Work task:
How many of the lines below contain "export"? Answer with that number alone.

Extracted data:
(* ===== verification/AccessScenario.v ===== *)
(** * A concrete cluster for the access theorems

    Three roles, a server and an identity that a granted request restricts to
    it.  Label expressions are read as the two literals, no environment
    variable is set. *)

From S2P Require Import Prelude GoStrings Utf8 Types Regexp Scenario Roles RoleLimits RoleAccess.
From S2P Require Import CheckAccess RoleRules RoleGrants Checker HostUsers RoleMap.

#[export] Instance literal_expressions : LabelExpressions :=
  fun expression _ _ _ =>
    if bool_decide (expression = "true") then Ok true
    else if bool_decide (expression = "false") then Ok false
    else Err (BadParameter "parsing expression" []).
#[export] Instance empty_environment : Environment := fun _ => "".
#[export] Instance literal_matchers : AnyMatchers := fun l => Ok (fun x => slices_Contains l x).

(** Conditions on servers and databases, rules and host groups. *)
Definition conditions (namespaces logins : list string) (labels : Labels) (rules : list Rule)
    (databases kube groups : list string) : RoleConditions := {|
  rc_Logins := logins; rc_Namespaces := namespaces; rc_NodeLabels := labels; rc_Rules := rules;
  rc_KubeGroups := kube; rc_KubeUsers := []; rc_AppLabels := ∅; rc_ClusterLabels := ∅;
  rc_KubernetesLabels := ∅; rc_DatabaseLabels := ∅; rc_DatabaseNames := databases; rc_DatabaseUsers := [];
  rc_Impersonate := None; rc_AWSRoleARNs := []; rc_WindowsDesktopLogins := [];
  rc_WindowsDesktopLabels := ∅; rc_RequireSessionJoin := []; rc_JoinSessions := []; rc_HostGroups := groups; rc_HostSudoers := groups;
  rc_AzureIdentities := []; rc_GCPServiceAccounts := []; rc_DatabaseServiceLabels := ∅; rc_GroupLabels := ∅;
  rc_DesktopGroups := []; rc_DatabaseRoles := []; rc_NodeLabelsExpression := "";
  rc_AppLabelsExpression := ""; rc_ClusterLabelsExpression := ""; rc_KubernetesLabelsExpression := "";
  rc_DatabaseLabelsExpression := ""; rc_DatabaseServiceLabelsExpression := "";
  rc_WindowsDesktopLabelsExpression := ""; rc_GroupLabelsExpression := ""; rc_SPIFFE := [];
  rc_AccountAssignments := []; rc_GitHubPermissions := []; rc_WorkloadIdentityLabels := ∅;
  rc_WorkloadIdentityLabelsExpression := ""; rc_MCP := None; rc_LinuxDesktopLogins := [];
  rc_LinuxDesktopLabels := ∅; rc_LinuxDesktopLabelsExpression := ""; rc_BeamLabels := ∅;
  rc_BeamLabelsExpression := ""; rc_KubernetesResources := []; rc_Request := None; rc_ReviewRequests := None |}.

(** Options that ask for multi-factor authentication, or not. *)
Definition options (mfa : RequireMFAType) (ttl : duration) (host : CreateHostUserMode) : RoleOptions := {|
  ro_ForwardAgent := false; ro_MaxSessionTTL := ttl; ro_PortForwarding := None;
  ro_CertificateFormat := ""; ro_ClientIdleTimeout := 0; ro_DisconnectExpiredCert := false; ro_BPF := [];
  ro_PermitX11Forwarding := false; ro_MaxConnections := 0; ro_MaxSessions := 0; ro_Lock := "";
  ro_RecordSession := None; ro_DesktopClipboard := None; ro_MaxKubernetesConnections := 0;
  ro_DesktopDirectorySharing := None; ro_CreateHostUser := None; ro_PinSourceIP := false;
  ro_SSHFileCopy := None; ro_RequireMFAType := mfa; ro_DeviceTrustMode := ""; ro_IDP := None;
  ro_CreateDesktopUser := None; ro_CreateDatabaseUser := None; ro_CreateHostUserMode := host;
  ro_CreateDatabaseUserMode := DB_USER_MODE_UNSPECIFIED; ro_MFAVerificationInterval := 0;
  ro_CreateHostUserDefaultShell := ""; ro_SSHPortForwarding := None;
  ro_WebTerminalClipboardMode := CLIPBOARD_MODE_UNSPECIFIED;
  ro_RequestAccess := ""; ro_RequestPrompt := "" |}.

Definition role (name : string) (opts : RoleOptions) (allow deny : RoleConditions) : RoleV6 :=
  {| role_Kind := KindRole; role_Version := V8; role_Name := name; role_Options := opts;
     role_Allow := allow; role_Deny := deny |}.

Definition everywhere : list string := [DefaultNamespace].
Definition no_denials : RoleConditions := conditions [] [] ∅ [] [] [] [].

(** Servers of production as [dev], with a second factor. *)
Definition developer : RoleV6 :=
  role "developer" (options RequireMFAType_SESSION (8 * 3600) HOST_USER_MODE_KEEP)
    (conditions everywhere ["dev"; "root"] {["env" := ["prod"]]} [NewRule KindNode [VerbList; VerbRead]]
       ["orders"; "audit"] ["viewers"] ["wheel"; "docker"]) no_denials.

(** Never as [root], nor to the audit database. *)
Definition guarded_role : RoleV6 :=
  role "guarded" (options RequireMFAType_OFF 3600 HOST_USER_MODE_KEEP)
    (conditions everywhere [] ∅ [] [] [] [])
    (conditions everywhere ["root"] ∅ [NewRule "token" [Wildcard]] ["audit"] [] ["docker"]).

Definition roles : RoleSet := NewRoleSet [developer; guarded_role].

Definition server : AccessCheckable :=
  {| res_Kind := KindNode; res_SubKind := ""; res_Name := "web-1"; res_Namespace := "";
     res_Labels := MapLabelGetter {["env" := "prod"]}; res_IdentityCenter := None; res_IsAWSConsole := None |}.

(** The state of an attempt after, or before, the second factor. *)
Definition attempt (verified : bool) : AccessState :=
  {| as_MFARequired := MFARequiredPerRole; as_MFAVerified := verified; as_EnableDeviceVerification := true;
     as_DeviceVerified := false; as_IsBot := false; as_ReturnPreconditions := false |}.

(** One server, as [dev]. *)
Definition granted_server : ResourceAccessID :=
  {| GetResourceID := {| rid_ClusterName := "main"; rid_Kind := KindNode; rid_Name := "web-1";
                         rid_SubResourceName := "" |};
     GetConstraints := Some {| con_Version := V1; con_Details := Some (Ssh ["dev"]) |} |}.

Definition identity (ids : list ResourceAccessID) (session : string) : accessChecker :=
  newAccessChecker
    {| ai_ScopePin := false; ai_Roles := ["developer"; "guarded"]; ai_Traits := ∅;
       ai_AllowedResourceAccessIDs := ids; ai_DelegationSessionID := session; ai_Username := "ann" |}
    "main" roles.

Definition ann : accessChecker := identity [] "".
Definition restricted : accessChecker := identity [granted_server] "".
Definition delegated : accessChecker := identity [granted_server] "session-1".

Example dev_after_mfa : CheckAccess restricted server (attempt true) [loginMatcher "dev"] = Ok tt.
Proof. vm_compute. reflexivity. Qed.
Example dev_before_mfa :
  CheckConditionalAccess restricted server (attempt false) [loginMatcher "dev"]
  = Ok [PRECONDITION_KIND_IN_BAND_MFA].
Proof. vm_compute. reflexivity. Qed.
Example root_is_denied : is_ok (CheckAccess ann server (attempt true) [loginMatcher "root"]) = false.
Proof. vm_compute. reflexivity. Qed.

(** ** The second role that denies *)

Definition denies_one (name sudoer : string) : RoleV6 :=
  role name (options RequireMFAType_OFF 0 HOST_USER_MODE_KEEP) no_denials
    (conditions everywhere [] {["env" := ["prod"]]} [] [] [] [sudoer]).

(** Two roles that deny one sudoer each: the second denial has no effect. *)
Example second_denial_has_no_effect :
  HostSudoers (newAccessChecker (ac_info ann) "main"
    (NewRoleSet [developer; denies_one "x" "wheel"; denies_one "y" "docker"])) server = Ok ["docker"].
Proof. vm_compute. reflexivity. Qed.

Answer to this task:
3